The authors next turn their attention to allocative efficiency, asking whether Americans consume "too much" health care. Comparing several indirect measures of health care consumption across countries, they find mixed results. The U.S. is about average in the number of acute hospital beds and practicing physicians per capita and in prescription drug use. However, the number of MRI machines per capita in the U.S. is about five times higher than in most other wealthy countries, though lower than in Japan. Both the rate of invasive and expensive treatments (such as particular coronary procedures) and the intensity of care per day of hospitalization are higher in the U.S. than in other countries.

To examine whether U.S. health care expenditures represent money well spent, the authors delve into the literature on the cost-effectiveness of health care spending. They conclude that most of the gains in survival over the last few decades in the U.S. came from improvements in health behaviors and from the use of low-cost health interventions, such as treating heart disease with aspirin and beta blockers. By constrast, more recent gains in survival come from high-tech interventions that are also high cost - the authors estimate the cost at over $250,000 per life year saved.

To see whether this pattern is unique to the U.S., the authors contrast increases over time in health care costs and outcomes in the U.S. with those in other countries. They find that increases in spending in the U.S. have greatly outpaced those in other countries, while improvements in life expectancy have been similar, if not slightly worse. The authors argue that the diffusion and adoption of new technology, fueled by favorable reimbursement rates, are the most compelling explanation for the more rapid rise in health care costs in the U.S.

Does the production function embodied in the U.S. health care system lie below that for other countries? The current U.S. health care system features dramatic differences in health care utilization by region, socioeconomic status, race, and insurance coverage status. If care were provided more uniformly, the authors argue, population-level health outcomes could improve somewhat, and similarly for the adoption of electronic records or the expansion of universal insurance coverage. While these reforms would likely save some lives and in some cases might enhance productive efficiency, the authors doubt that these reforms would reduce expenditures overall. In order to really address the cost problems, they argue, allocative efficiency should be improved, which is considerably more difficult to effect politically.

How do the benefits of additional health care spending compare to the benefits that could be obtained by increasing spending elsewhere, and is this comparison less favorable for the U.S. than for other countries? The authors suggest that "what sets the U.S. apart is a combination of incentives for the overuse of some services and underuse of others in a predominantly fee-for-service system, coupled with few supply-side constraints." The dynamic effects of these incentives may be profound, as insurance coverage is extended to technologies without regard to their proven benefits or cost.

The authors conclude "perhaps the greatest hope for improving both allocative and productive efficiency will come from efforts to measure and reward accurately outcome productivity - improving health outcomes using cost-effective management of diseases - rather than rewarding on basis of unit service productivity for profitable stents, caesarian-sections, and diagnostic imaging regardless of their impact on health outcomes.
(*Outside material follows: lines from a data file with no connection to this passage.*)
(* ===== verification/Program.v ===== *)
(** * Program requests (user/program.rs)

    The fixed-size program argument, the queue of programs waiting to be
    started and the queue of shells waiting for a child.  The list of embedded
    images is generated at build time and is a parameter. *)

From S2P Require Import Prelude Utf8 Ring3.

Definition ARG_LEN : nat := 32.     (* FIRST_USER_ARG_PATH_LEN as usize *)

Record UserProgramArg := mkArg { ar_bytes : bytes; ar_len : nat }.

Inductive JobMode := Foreground | Background.
#[export] Instance JobMode_eq : EqDecision JobMode.
Proof. solve_decision. Defined.

Inductive ProgramError := PNotFound | ArgumentTooLong.

Record UserShellWaitRequest := mkWait { wr_shell_pid : Z; wr_child_pid : Z }.

Record UserProgram := mkProgram {
  up_pid : Z; up_parent_pid : option Z; up_name : bytes; up_path : bytes;
  up_entry : Z; up_stack_top : Z; up_arg : UserProgramArg; up_job_mode : JobMode }.

Module Arg.
Definition empty : UserProgramArg := mkArg (replicate ARG_LEN 0) 0.

Definition from_path (path : bytes) : outcome (result UserProgramArg ProgramError) :=
  if bytes_eqb path [] || (ARG_LEN <? length path)%nat then Done (Err ArgumentTooLong) else
  b ← copy_slice (ar_bytes empty) 0 (length path) path;
  Done (Ok (mkArg b (length path))).

Definition as_bytes (a : UserProgramArg) : outcome bytes := slice (ar_bytes a) 0 (ar_len a).

Definition as_str (a : UserProgramArg) : outcome bytes :=
  b ← as_bytes a; mret (if utf8_valid b then b else str "<invalid>").
End Arg.

(** The module's statics. *)
Record ProgramState := mkProgState {
  ps_pending : list UserProgram;                   (* PENDING_PROGRAMS *)
  ps_shell_waits : list UserShellWaitRequest;      (* USER_SHELL_WAIT_REQUESTED *)
  ps_respawn : bool }.                             (* USER_SHELL_RESPAWN *)

#[export] Instance eta_progstate : Eta ProgramState := fun r =>
  mkProgState (ps_pending r) (ps_shell_waits r) (ps_respawn r).

Module Programs.

Definition queue_program (name path : bytes) (pid : Z) (parent_pid : option Z) (arg : UserProgramArg)
    (job_mode : JobMode) : M ProgramState () :=
  let program := mkProgram pid parent_pid name path FIRST_USER_ENTRY FIRST_USER_STACK_TOP arg job_mode in
  modify (fun s => s <| ps_pending ::= (fun l => l ++ [program]) |>).

Definition take_pending : M ProgramState (option UserProgram) :=
  s ← get;
  match ps_pending s with
  | [] => mret None
  | p :: rest => modify (fun s => s <| ps_pending := rest |>);; mret (Some p)
  end.

Definition has_pending (s : ProgramState) : bool := match ps_pending s with [] => false | _ => true end.
Definition pending_count (s : ProgramState) : nat := length (ps_pending s).
Definition pending_pid (s : ProgramState) : option Z := up_pid <$> head (ps_pending s).
Definition set_user_shell_respawn (enabled : bool) : M ProgramState () :=
  modify (fun s => s <| ps_respawn := enabled |>).
Definition should_respawn_user_shell (s : ProgramState) : bool := ps_respawn s.

Definition push_shell_wait (shell_pid child_pid : Z) : M ProgramState () :=
  modify (fun s => s <| ps_shell_waits ::= (fun l => l ++ [mkWait shell_pid child_pid]) |>).

Definition user_shell_wait_request (s : ProgramState) : option UserShellWaitRequest := head (ps_shell_waits s).

Definition take_user_shell_wait_request : M ProgramState (option UserShellWaitRequest) :=
  s ← get;
  match ps_shell_waits s with
  | [] => mret None
  | r :: rest => modify (fun s => s <| ps_shell_waits := rest |>);; mret (Some r)
  end.

Definition take_user_shell_wait_request_for_child (child_pid : Z) : M ProgramState (option UserShellWaitRequest) :=
  s ← get;
  match position (fun r => wr_child_pid r =? child_pid) (ps_shell_waits s) with
  | None => mret None
  | Some i =>
    modify (fun s => s <| ps_shell_waits := delete i (ps_shell_waits s) |>);;
    mret (ps_shell_waits s !! i)
  end.

Definition default_arg_for (name : bytes) : bytes :=
  if bytes_eqb name (str "cat") then str "/README" else str "/".

End Programs.
(* ===== verification/Ipc.v ===== *)
(** * Pipes, events, message queues and descriptors (user/syscall.rs)

    The fixed-size kernel objects behind the IPC system calls and the table of
    open descriptors.  The objects' own methods, the allocation of descriptor
    numbers, and what closing does to the tables. *)

From S2P Require Import Prelude Utf8 Paths Vfs.

Definition MAX_OPEN_FILES : nat := 16.
Definition MAX_PIPES : nat := 8.
Definition PIPE_CAPACITY : nat := 256.
Definition MAX_EVENTS : nat := 16.
Definition MAX_EVENT_WAITERS : nat := 16.
Definition MAX_MESSAGE_QUEUES : nat := 8.
Definition MESSAGE_QUEUE_DEPTH : nat := 8.
Definition MAX_MESSAGE_SIZE : nat := 64.
Definition FIRST_USER_FD : Z := 3.

Inductive SyscallError :=
  UnknownSyscall | InvalidArgument | NotImplemented | NoSuchProcess | NotChild | WouldBlock | PermissionDenied.

(** ** Pipes *)

Record Pipe := mkPipe {
  pi_id : Z; pi_owner_pid : Z; pi_bytes : bytes; pi_read_index : nat; pi_len : nat;
  pi_readers : Z; pi_writers : Z }.

#[export] Instance eta_pipe : Eta Pipe := fun r =>
  mkPipe (pi_id r) (pi_owner_pid r) (pi_bytes r) (pi_read_index r) (pi_len r) (pi_readers r) (pi_writers r).

Module PipeOps.

Definition new (id owner_pid : Z) : Pipe := mkPipe id owner_pid (replicate PIPE_CAPACITY 0) 0 0 1 1.

(** [for &byte in &source[..count] { ... }] *)
Fixpoint write_loop (source : bytes) (p : Pipe) : outcome Pipe :=
  match source with
  | [] => mret p
  | byte :: source =>
    let write_index := ((pi_read_index p + pi_len p) mod PIPE_CAPACITY)%nat in
    b ← index_set (pi_bytes p) write_index byte;
    write_loop source (p <| pi_bytes := b |> <| pi_len ::= S |>)
  end.

Definition write (source : bytes) : M Pipe (result nat SyscallError) :=
  p ← get;
  if pi_readers p =? 0 then mret (Err InvalidArgument)
  else if (pi_len p =? PIPE_CAPACITY)%nat then mret (Err WouldBlock)
  else
    let count := Nat.min (length source) (PIPE_CAPACITY - pi_len p) in
    src ← lift (slice source 0 count);
    p ← lift (write_loop src p);
    modify (fun _ => p);;
    mret (Ok count).

(** [for slot in &mut destination[..count] { ... }]: the bytes read. *)
Fixpoint read_loop (count : nat) (p : Pipe) : outcome (bytes * Pipe) :=
  match count with
  | O => mret ([], p)
  | S count =>
    b ← index (pi_bytes p) (pi_read_index p);
    '(rest, p) ← read_loop count
      (p <| pi_read_index ::= (fun i => (i + 1) mod PIPE_CAPACITY)%nat |> <| pi_len ::= Nat.pred |>);
    mret (b :: rest, p)
  end.

(** The result and the caller's buffer. *)
Definition read (destination : bytes) : M Pipe (result nat SyscallError * bytes) :=
  p ← get;
  if (pi_len p =? 0)%nat
  then mret (if pi_writers p =? 0 then Ok 0%nat else Err WouldBlock, destination)
  else
    let count := Nat.min (length destination) (pi_len p) in
    '(data, p) ← lift (read_loop count p);
    destination ← lift (copy_slice destination 0 count data);
    modify (fun _ => p);;
    mret (Ok count, destination).

End PipeOps.

(** ** Events *)

Record Event := mkEvent {
  ev_id : Z; ev_owner_pid : Z; ev_signaled : bool; ev_waiters : list (option Z); ev_waiter_count : nat }.

#[export] Instance eta_event : Eta Event := fun r =>
  mkEvent (ev_id r) (ev_owner_pid r) (ev_signaled r) (ev_waiters r) (ev_waiter_count r).

Module EventOps.

Definition new (id owner_pid : Z) : Event := mkEvent id owner_pid false (replicate MAX_EVENT_WAITERS None) 0.

Definition is_tid (tid : Z) (w : option Z) : bool := bool_decide (w = Some tid).

Definition enqueue (tid : Z) : M Event bool :=
  e ← get;
  if (ev_waiter_count e =? length (ev_waiters e))%nat then mret false else
  queued ← lift (slice (ev_waiters e) 0 (ev_waiter_count e));
  if existsb (is_tid tid) queued then mret false else
  w ← lift (index_set (ev_waiters e) (ev_waiter_count e) (Some tid));
  modify (fun e => e <| ev_waiters := w |> <| ev_waiter_count ::= S |>);;
  mret true.

(** [for index in from..to { waiters[index - 1] = waiters[index]; }] with [to = from + n] *)
Fixpoint shift_down (n from : nat) (w : list (option Z)) : outcome (list (option Z)) :=
  match n with
  | O => mret w
  | S n =>
    x ← index w from;
    w ← index_set w (from - 1) x;
    shift_down n (S from) w
  end.

(** [waiter_count -= 1; waiters[waiter_count] = None] after shifting from [from]. *)
Definition drop_slot (from : nat) (e : Event) : outcome Event :=
  w ← shift_down (ev_waiter_count e - from) from (ev_waiters e);
  match ev_waiter_count e with
  | O => Panic
  | S n => w ← index_set w n None; mret (e <| ev_waiters := w |> <| ev_waiter_count := n |>)
  end.

Definition dequeue : M Event (option Z) :=
  e ← get;
  first ← lift (index (ev_waiters e) 0);
  match first with
  | None => mret None
  | Some tid =>
    e ← lift (drop_slot 1 e);
    modify (fun _ => e);;
    mret (Some tid)
  end.

Definition remove (tid : Z) : M Event () :=
  e ← get;
  queued ← lift (slice (ev_waiters e) 0 (ev_waiter_count e));
  match position (is_tid tid) queued with
  | None => mret ()
  | Some i => e ← lift (drop_slot (i + 1) e); modify (fun _ => e)
  end.

End EventOps.

(** ** Message queues *)

Record Message := mkMessage { ms_bytes : bytes; ms_len : nat }.

Record MessageQueue := mkQueue {
  mq_id : Z; mq_owner_pid : Z; mq_messages : list Message; mq_read_index : nat; mq_len : nat }.

#[export] Instance eta_queue : Eta MessageQueue := fun r =>
  mkQueue (mq_id r) (mq_owner_pid r) (mq_messages r) (mq_read_index r) (mq_len r).

Module Queue.

Definition EMPTY : Message := mkMessage (replicate MAX_MESSAGE_SIZE 0) 0.

Definition new (id owner_pid : Z) : MessageQueue := mkQueue id owner_pid (replicate MESSAGE_QUEUE_DEPTH EMPTY) 0 0.

Definition send (source : bytes) : M MessageQueue (result nat SyscallError) :=
  q ← get;
  if bytes_eqb source [] || (MAX_MESSAGE_SIZE <? length source)%nat then mret (Err InvalidArgument)
  else if (mq_len q =? MESSAGE_QUEUE_DEPTH)%nat then mret (Err WouldBlock)
  else
    let i := ((mq_read_index q + mq_len q) mod MESSAGE_QUEUE_DEPTH)%nat in
    m ← lift (index (mq_messages q) i);
    b ← lift (copy_slice (ms_bytes m) 0 (length source) source);
    ms ← lift (index_set (mq_messages q) i (mkMessage b (length source)));
    modify (fun q => q <| mq_messages := ms |> <| mq_len ::= S |>);;
    mret (Ok (length source)).

Definition receive (destination : bytes) : M MessageQueue (result nat SyscallError * bytes) :=
  q ← get;
  if (mq_len q =? 0)%nat then mret (Err WouldBlock, destination) else
  m ← lift (index (mq_messages q) (mq_read_index q));
  if (length destination <? ms_len m)%nat then mret (Err InvalidArgument, destination) else
  let count := ms_len m in
  src ← lift (slice (ms_bytes m) 0 count);
  destination ← lift (copy_slice destination 0 count src);
  ms ← lift (index_set (mq_messages q) (mq_read_index q) EMPTY);
  modify (fun q => q <| mq_messages := ms |>
                     <| mq_read_index ::= (fun i => (i + 1) mod MESSAGE_QUEUE_DEPTH)%nat |>
                     <| mq_len ::= Nat.pred |>);;
  mret (Ok count, destination).

End Queue.

(** ** Descriptors *)

Inductive Descriptor :=
  | DFile (target : OpenTarget) (offset : nat)
  | DDirectory (path : NormalizedPath) (offset : nat)
  | DPipeRead (pipe_id : Z)
  | DPipeWrite (pipe_id : Z).

Record OpenFile := mkOpen { of_pid : Z; of_fd : Z; of_descriptor : Descriptor }.

(** The statics of the module. *)
Record IpcState := mkIpc {
  ip_files : list (option OpenFile);              (* OPEN_FILES *)
  ip_pipes : list (option Pipe);                  (* PIPES *)
  ip_events : list (option Event);                (* EVENTS *)
  ip_queues : list (option MessageQueue);         (* MESSAGE_QUEUES *)
  ip_next_pipe_id : Z; ip_next_event_id : Z; ip_next_queue_id : Z }.

#[export] Instance eta_ipc : Eta IpcState := fun r =>
  mkIpc (ip_files r) (ip_pipes r) (ip_events r) (ip_queues r) (ip_next_pipe_id r) (ip_next_event_id r)
        (ip_next_queue_id r).

Module Fds.

Definition new : IpcState :=
  mkIpc (replicate MAX_OPEN_FILES None) (replicate MAX_PIPES None) (replicate MAX_EVENTS None)
        (replicate MAX_MESSAGE_QUEUES None) 1 1 1.

Definition is_file (pid fd : Z) (f : OpenFile) : bool := (of_pid f =? pid) && (of_fd f =? fd).

(** [files.iter().flatten().any(...)] *)
Definition taken (files : list (option OpenFile)) (pid fd : Z) : bool :=
  existsb (fun e => match e with Some f => is_file pid fd f | None => false end) files.

(** The loop over descriptor numbers from [fd]; it stops after [n] numbers,
    with [n] the distance to [FIRST_USER_FD + MAX_OPEN_FILES]. *)
Fixpoint next_fd_loop (n : nat) (fd : Z) (files : list (option OpenFile)) (pid : Z) (excluded : option Z) :
    option Z :=
  match n with
  | O => None
  | S n =>
    if bool_decide (excluded = Some fd) || taken files pid fd
    then next_fd_loop n (fd + 1) files pid excluded else Some fd
  end.

Definition next_fd_for_pid (files : list (option OpenFile)) (pid : Z) : option Z :=
  next_fd_loop MAX_OPEN_FILES FIRST_USER_FD files pid None.

Definition next_fd_for_pid_excluding (files : list (option OpenFile)) (pid excluded : Z) : option Z :=
  next_fd_loop MAX_OPEN_FILES FIRST_USER_FD files pid (Some excluded).

Definition is_pipe (pipe_id pid : Z) (s : option Pipe) : bool :=
  match s with Some p => (pi_id p =? pipe_id) && (pi_owner_pid p =? pid) | None => false end.

(** A pipe end of [pid] closes: one reader or writer less, and the pipe is
    freed when neither is left. *)
Definition close_pipe_end (pipe_id pid : Z) (is_reader : bool) (pipes : list (option Pipe)) : list (option Pipe) :=
  find_upd (is_pipe pipe_id pid)
    (fun s => match s with
              | None => None
              | Some p =>
                let p := if is_reader then p <| pi_readers ::= (fun n => saturating_sub n 1) |>
                         else p <| pi_writers ::= (fun n => saturating_sub n 1) |> in
                if (pi_readers p =? 0) && (pi_writers p =? 0) then None else Some p
              end) pipes.

Definition close_descriptor (pid : Z) (file : OpenFile) (s : IpcState) : IpcState :=
  match of_descriptor file with
  | DFile _ _ | DDirectory _ _ => s
  | DPipeRead pipe_id => s <| ip_pipes ::= close_pipe_end pipe_id pid true |>
  | DPipeWrite pipe_id => s <| ip_pipes ::= close_pipe_end pipe_id pid false |>
  end.

Definition close_fd_for_pid (pid fd : Z) : M IpcState (result () SyscallError) :=
  s ← get;
  let sel e := match e with Some f => is_file pid fd f | None => false end in
  match List.find sel (ip_files s) with
  | Some (Some file) =>
    modify (fun s => s <| ip_files ::= find_upd sel (fun _ => None) |>);;
    modify (close_descriptor pid file);;
    mret (Ok ())
  | _ => mret (Err InvalidArgument)
  end.

(** [for entry in files.iter_mut()]: close what belongs to [pid], in table order. *)
Fixpoint close_files (pid : Z) (files : list (option OpenFile)) (s : IpcState) : IpcState * list (option OpenFile) :=
  match files with
  | [] => (s, [])
  | e :: files =>
    let '(s, e) :=
      match e with
      | Some file => if of_pid file =? pid then (close_descriptor pid file s, None) else (s, e)
      | None => (s, None)
      end in
    let '(s, files) := close_files pid files s in
    (s, e :: files)
  end.

(** Clear the slots whose object belongs to [pid]. *)
Definition clear_owned {A} (owner : A -> Z) (pid : Z) (slots : list (option A)) : list (option A) :=
  map (fun s => match s with Some x => if owner x =? pid then None else s | None => None end) slots.

Definition close_process_files (pid : Z) (s : IpcState) : IpcState :=
  let '(s, files) := close_files pid (ip_files s) s in
  s <| ip_files := files |>
    <| ip_events ::= clear_owned ev_owner_pid pid |>
    <| ip_queues ::= clear_owned mq_owner_pid pid |>.

End Fds.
This will require rethinking what we pay physicians and hospitals and most importantly how to measure and pay for outcomes rather than inputs."

The work of both authors is supported by Investigator Awards in Health Policy Research from the Robert Wood Johnson Foundation. Garber gratefully acknowledges support from the National Institute on Aging (P30 AG17253 and P01 AG05842) and from the Department of Veterans Affairs, and Skinner gratefully acknowledges support from the National Institute on Aging (P01 AG19783).